Dramma per musica in drei Akten (1771)
Musik von Antonio Salieri
Libretto von Marco Coltellini
Concert performance in Italian
Friday, 19 February 2021, 7 pm
Armida, the beautiful niece of the ruler of Damascus, captured the imagination of 18th-century composers like no other sorceress. In Torquato Tasso’s epic poem La Gerusalemme liberata Armida has the task of preventing the crusaders from taking Jerusalem on behalf of her uncle by using all the magical and feminine arts at her disposal. In Handel’s Rinaldo she is the main female character, just as she is in Vivaldi’s Armida al campo d’Egitto. Jean-Baptiste Lully and Christoph Willibald Gluck placed the sorceress on the opera stages of Paris, Luigi Cherubini and Gioachino Rossini made her an Italian figure, and Antonin Dvořak wrote his last opera Armida in Czech for the National Theatre in Prague in 1904. In 1771 a young Italian composer chose the subject matter for his first large-scale opera, which he wrote for the Burgtheater at the age of twenty. Antonio Salieri from the Republic of Venice subsequently enjoyed a rapid rise at court in Vienna and became one of the central figures of his age in Viennese music, although historically he was destined always to be overshadowed by Mozart. Salieri’s librettist Marco Coltellini reduced the plot to three main protagonists. Armida is holding Rinaldo captive on an island, but has fallen in love with the knight. Rinaldo’s companion Ubaldo lands on the island to free first the enchanted knight and then, with him at his side, Jerusalem. Salieri aimed for an “opera of magic, heroism and love that is also touched by tragedy” and created a through-composed work that no longer rigidly adheres to the strict rules of opera seria, but espouses the ideas of reformed opera.
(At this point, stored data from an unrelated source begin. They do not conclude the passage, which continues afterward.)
(* ===== verification/RoleDB.v ===== *)
(** * Storage of roles and members ([Authorization/dbaccess/role.go], [role_member.go])

    The JSON encoding of a role's resource-type scope and every statement on
    [t_role] and [t_role_member].  The column [f_visibility] of [t_role] is
    written with 0 and never read; it has no counterpart here. *)
From S2P Require Import Prelude Json Interfaces Common Store.

(** ** The scope of a role *)
Definition rtsi_types (info : ResourceTypeScopeInfo) : list ResourceTypeScope := default [] (rtsi_Types info).

Definition resourceTypeScopeInfoToString (info : ResourceTypeScopeInfo) : text :=
  marshal (jobj [("unlimited", JBool (rtsi_Unlimited info));
                 ("types", JArr ((λ t, jobj [("id", JStr (rts_ResourceTypeID t))]) <$> rtsi_types info))]).

(** An element that is not an object is skipped, an id that is not a string
    panics. *)
Definition parseScopeTypes (typesArray : list json) : outcome (list ResourceTypeScope) :=
  ofold (λ types typeVal,
    match typeVal with
    | JObj typeMap =>
        id ← assert_string (jget typeMap "id");
        Ok (types ++ [{| rts_ResourceTypeID := id; rts_ResourceTypeName := "" |}])
    | _ => Ok types
    end) [] typesArray.

Definition resourceTypeScopeInfoFromString (resourceTypeScopeStr : text) : outcome ResourceTypeScopeInfo :=
  result ← unmarshal_map resourceTypeScopeStr;
  unlimited ← match result !! "unlimited" with Some v => assert_bool v | None => Ok false end;
  types ← match result !! "types" with
          | Some (JArr typesArray) => types ← parseScopeTypes typesArray; Ok (Some types)
          | _ => Ok None
          end;
  Ok {| rtsi_Unlimited := unlimited; rtsi_Types := types |}.

(** The scope as it is read back: the names are not stored. *)
Definition stored_scope (info : ResourceTypeScopeInfo) : ResourceTypeScopeInfo :=
  {| rtsi_Unlimited := rtsi_Unlimited info;
     rtsi_Types := Some ((λ t, {| rts_ResourceTypeID := rts_ResourceTypeID t; rts_ResourceTypeName := "" |})
                           <$> rtsi_types info) |}.

(** ** Scanning a role *)
Definition scanRole (row : role_row) : outcome RoleInfo :=
  scope ← resourceTypeScopeInfoFromString (r_resource_scope row);
  Ok {| role_ID := r_id row; role_Name := r_name row; role_Description := r_description row;
        role_Source := r_source row; role_Scope := scope;
        role_CreateTime := r_created_time row; role_ModifyTime := r_modify_time row |}.

(** [GetRoleByName] and [GetAllUserRolesInternal] do not select [f_source]. *)
Definition scanRoleNoSource (row : role_row) : outcome RoleInfo :=
  scope ← resourceTypeScopeInfoFromString (r_resource_scope row);
  Ok {| role_ID := r_id row; role_Name := r_name row; role_Description := r_description row;
        role_Source := RoleSourceNone; role_Scope := scope;
        role_CreateTime := r_created_time row; role_ModifyTime := r_modify_time row |}.

Definition dataAdminRoleID : string := "00990824-4bf7-11f0-8fa7-865d5643e61f".
Definition aiAdminRoleID : string := "3fb94948-5169-11f0-b662-3a7bdba2913f".
Definition applicationAdminRoleID : string := "1572fb82-526f-11f0-bde6-e674ec8dde71".

(** The stored integer of a source. *)
Definition source_number (src : RoleSource) : Z :=
  match src with RoleSourceNone => 0 | RoleSourceSystem => 1 | RoleSourceBusiness => 2 | RoleSourceUser => 3 end.

(** [case f_id when ... then 0 ... else 3 end] *)
Definition businessRoleOrder (id : string) : Z :=
  if bool_decide (id = dataAdminRoleID) then 0
  else if bool_decide (id = aiAdminRoleID) then 1
  else if bool_decide (id = applicationAdminRoleID) then 2 else 3.

Definition role_list_key (pinned : bool) (row : role_row) : list Z :=
  source_number (r_source row) ::
  (if pinned then [if bool_decide (r_source row = RoleSourceBusiness) then businessRoleOrder (r_id row) else 3%Z]
   else []) ++
  [(- r_modify_time row)%Z; (- r_primary row)%Z].

Section statements.
Context `{GoRuntime} `{SqlEnv} `{SqlLike}.

(** [and f_x like '%keyword%'], left out for an empty keyword. *)
Definition matches (keyword value : string) : bool :=
  bool_decide (keyword = "") || like value ("%" +:+ keyword +:+ "%").

(** ** [t_role] *)
Definition newRoleRow (primary : Z) (role : RoleInfo) : role_row :=
  {| r_primary := primary; r_id := role_ID role; r_name := role_Name role; r_source := role_Source role;
     r_resource_scope := resourceTypeScopeInfoToString (role_Scope role);
     r_description := role_Description role; r_created_time := curTime; r_modify_time := curTime |}.

Definition roleDB_AddRoles (roles : list RoleInfo) : M store unit :=
  if bool_decide (length roles = 0) then mret tt
  else exec "role.AddRoles" (λ s,
    bump_primary (length roles)
      (set_role (λ t, t ++ imap (λ i role, newRoleRow (seq_primary s + Z.of_nat i) role) roles) s)).

Definition roleDB_DeleteRole (id : string) : M store unit :=
  exec "role.DeleteRole" (set_role (filter (λ row, r_id row ≠ id))).

(** [update ... set f_name = ?, ..., f_modify_time = ? where f_id = ?] with
    the columns that changed. *)
Definition modifyRow (id name : string) (nameChanged : bool) (description : string) (descriptionChanged : bool)
    (scopes : ResourceTypeScopeInfo) (scopesChanged : bool) (row : role_row) : role_row :=
  if bool_decide (r_id row = id)
  then {| r_primary := r_primary row; r_id := r_id row;
          r_name := if nameChanged then name else r_name row; r_source := r_source row;
          r_resource_scope := if scopesChanged then resourceTypeScopeInfoToString scopes else r_resource_scope row;
          r_description := if descriptionChanged then description else r_description row;
          r_created_time := r_created_time row; r_modify_time := curTime |}
  else row.

Definition roleDB_ModifyRole (id name : string) (nameChanged : bool) (description : string)
    (descriptionChanged : bool) (scopes : ResourceTypeScopeInfo) (scopesChanged : bool) : M store unit :=
  exec "role.ModifyRole" (set_role (fmap
    (modifyRow id name nameChanged description descriptionChanged scopes scopesChanged))).

Definition roleDB_SetRoleByID (id : string) (role : RoleInfo) : M store unit :=
  exec "role.SetRoleByID" (set_role (fmap
    (modifyRow id (role_Name role) true (role_Description role) true (role_Scope role) true))).

(** [for rows.Next()] into one variable: the last row stays, the zero value
    stands for no row. *)
Definition scan_last (scan : role_row → outcome RoleInfo) (rows : list role_row) : outcome RoleInfo :=
  ofold (λ _ row, scan row) RoleInfo_zero rows.

Definition roleDB_GetRoleByID (s : store) (id : string) : outcome RoleInfo :=
  stmt "role.GetRoleByID" (scan_last scanRole (range_order 51 (filter (λ row, r_id row = id) (t_role s)))).

Definition roleDB_GetRoleByName (s : store) (name : string) : outcome RoleInfo :=
  stmt "role.GetRoleByName"
    (scan_last scanRoleNoSource (range_order 52 (filter (λ row, r_name row = name) (t_role s)))).

Definition roleDB_GetRoleByIDs (s : store) (ids : list string) : outcome (gmap string RoleInfo) :=
  if bool_decide (length ids = 0) then Ok ∅
  else stmt "role.GetRoleByIDs"
    (infos ← omap_all scanRole (range_order 53 (filter (λ row, r_id row ∈ ids) (t_role s)));
     Ok (foldl (λ m info, <[role_ID info := info]> m) ∅ infos)).

(** The rows of [GetRoles] and [GetRolesSum]. *)
Definition roles_found (s : store) (info : RoleSearchInfo) : list role_row :=
  filter (λ row, r_source row ∈ rs_RoleSources info ∧ matches (rs_Keyword info) (r_name row) = true) (t_role s).

Definition roleDB_GetRoles (s : store) (info : RoleSearchInfo) : outcome (list RoleInfo) :=
  if bool_decide (rs_RoleSources info = []) then Ok []
  else
    let pinned := bool_decide (RoleSourceBusiness ∈ rs_RoleSources info) in
    stmt "role.GetRoles"
      (rows ← sql_limit (rs_Offset info) (rs_Limit info)
                (order_by (role_list_key pinned) (roles_found s info));
       omap_all scanRole rows).

Definition roleDB_GetRolesSum (s : store) (info : RoleSearchInfo) : outcome Z :=
  if bool_decide (rs_RoleSources info = []) then Ok 0%Z
  else stmt "role.GetRolesSum" (Ok (Z.of_nat (length (roles_found s info)))).

Definition roleDB_GetAllUserRolesInternal (s : store) (keyword : string) : outcome (list RoleInfo) :=
  stmt "role.GetAllUserRolesInternal"
    (omap_all scanRoleNoSource (range_order 54 (filter (λ row,
       r_source row = RoleSourceUser ∧ matches keyword (r_name row) = true) (t_role s)))).

(** ** [t_role_member] *)
Definition newMemberRow (roleID : string) (primary : Z) (info : RoleMemberInfo) : member_row :=
  {| m_primary := primary; m_role_id := roleID; m_member_id := rm_ID info; m_member_type := rm_MemberType info;
     m_member_name := rm_Name info; m_created_time := curTime; m_modify_time := curTime |}.

Definition memberDB_AddRoleMembers (id : string) (infos : list RoleMemberInfo) : M store unit :=
  if bool_decide (length infos = 0) then mret tt
  else exec "roleMember.AddRoleMembers" (λ s,
    bump_primary (length infos)
      (set_member (λ t, t ++ imap (λ i info, newMemberRow id (seq_primary s + Z.of_nat i) info) infos) s)).

Definition memberDB_DeleteRoleMembers (id : string) (membersIDs : list string) : M store unit :=
  if bool_decide (membersIDs = []) then mret tt
  else exec "roleMember.DeleteRoleMembers"
    (set_member (filter (λ row, ¬ (m_role_id row = id ∧ m_member_id row ∈ membersIDs)))).

Definition members_found (s : store) (id : string) (info : RoleMemberSearchInfo) : list member_row :=
  filter (λ row, m_role_id row = id ∧
    (rms_MemberTypes info = [] ∨ m_member_type row ∈ rms_MemberTypes info) ∧
    matches (rms_Keyword info) (m_member_name row) = true) (t_role_member s).

Definition memberDB_GetRoleMembersNum (s : store) (id : string) (info : RoleMemberSearchInfo) : outcome Z :=
  stmt "roleMember.GetRoleMembersNum" (Ok (Z.of_nat (length (members_found s id info)))).

Definition scanMember (row : member_row) : RoleMemberInfo :=
  {| rm_ID := m_member_id row; rm_MemberType := m_member_type row; rm_Name := m_member_name row;
     rm_ParentDeps := []; rm_CreateTime := 0; rm_ModifyTime := 0 |}.

Definition member_list_key (row : member_row) : list Z := [(- m_modify_time row)%Z; (- m_primary row)%Z].

Definition memberDB_GetPaginationByRoleID (s : store) (id : string) (info : RoleMemberSearchInfo)
  : outcome (list RoleMemberInfo) :=
  stmt "roleMember.GetPaginationByRoleID"
    (sql_limit (rms_Offset info) (rms_Limit info)
       (scanMember <$> order_by member_list_key (members_found s id info))).

Definition memberDB_GetRoleMembersByRoleID (s : store) (id : string) : outcome (list RoleMemberInfo) :=
  stmt "roleMember.GetRoleMembersByRoleID"
    (Ok (scanMember <$> range_order 55 (filter (λ row, m_role_id row = id) (t_role_member s)))).

(** Only the id of a role is scanned. *)
Definition roleOfID (id : string) : RoleInfo :=
  {| role_ID := id; role_Name := ""; role_Description := ""; role_Source := RoleSourceNone;
     role_Scope := {| rtsi_Unlimited := false; rtsi_Types := None |}; role_CreateTime := 0; role_ModifyTime := 0 |}.

Definition memberDB_GetRoleByMembers (s : store) (memberIDs : list string) : outcome (list RoleInfo) :=
  stmt "roleMember.GetRoleByMembers"
    (in_list memberIDs
      (Ok ((λ row, roleOfID (m_role_id row)) <$>
             range_order 56 (filter (λ row, m_member_id row ∈ memberIDs) (t_role_member s))))).

Definition memberDB_DeleteByMemberIDs (memberIDs : list string) : M store unit :=
  if bool_decide (memberIDs = []) then mret tt
  else exec "roleMember.DeleteByMemberIDs" (set_member (filter (λ row, m_member_id row ∉ memberIDs))).

Definition memberDB_DeleteByRoleID (roleID : string) : M store unit :=
  exec "roleMember.DeleteByRoleID" (set_member (filter (λ row, m_role_id row ≠ roleID))).

Definition memberDB_UpdateMemberName (memberID name : string) : M store unit :=
  exec "roleMember.UpdateMemberName" (set_member (fmap (λ row,
    if bool_decide (m_member_id row = memberID)
    then {| m_primary := m_primary row; m_role_id := m_role_id row; m_member_id := m_member_id row;
            m_member_type := m_member_type row; m_member_name := name;
            m_created_time := m_created_time row; m_modify_time := m_modify_time row |}
    else row))).
End statements.

(** ** Facts *)
Lemma parseScopeTypes_encoded ts :
  parseScopeTypes ((λ t, jobj [("id", JStr (rts_ResourceTypeID t))]) <$> ts) =
  Ok ((λ t, {| rts_ResourceTypeID := rts_ResourceTypeID t; rts_ResourceTypeName := "" |}) <$> ts).
Proof. unfold parseScopeTypes. by apply (ofold_append _ _ (λ t, {| rts_ResourceTypeID := _; rts_ResourceTypeName := "" |}) ts []). Qed.

(** What is written for a scope reads back as the scope without the names. *)
Lemma scope_round_trip info :
  resourceTypeScopeInfoFromString (resourceTypeScopeInfoToString info) = Ok (stored_scope info).
Proof.
  transitivity (
    types ← (types ← parseScopeTypes ((λ t, jobj [("id", JStr (rts_ResourceTypeID t))]) <$> rtsi_types info);
             Ok (Some types));
    Ok {| rtsi_Unlimited := rtsi_Unlimited info; rtsi_Types := types |}); [done|].
  by rewrite parseScopeTypes_encoded.
Qed.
This is already evident from the overture which is not an introductory sinfonia, but portrays Uberto’s arrival on the island. Salieri eschewed the alternation between recitative and aria in favour of more complex and dramatic scenes. The premiere was a great success for Salieri, Armida was soon given all over Europe and the opera became the first of his works to be printed in its entirety. Armida meant so much to Salieri that he continually revised the opera to mitigate the “inexcusable immaturity” of his youth.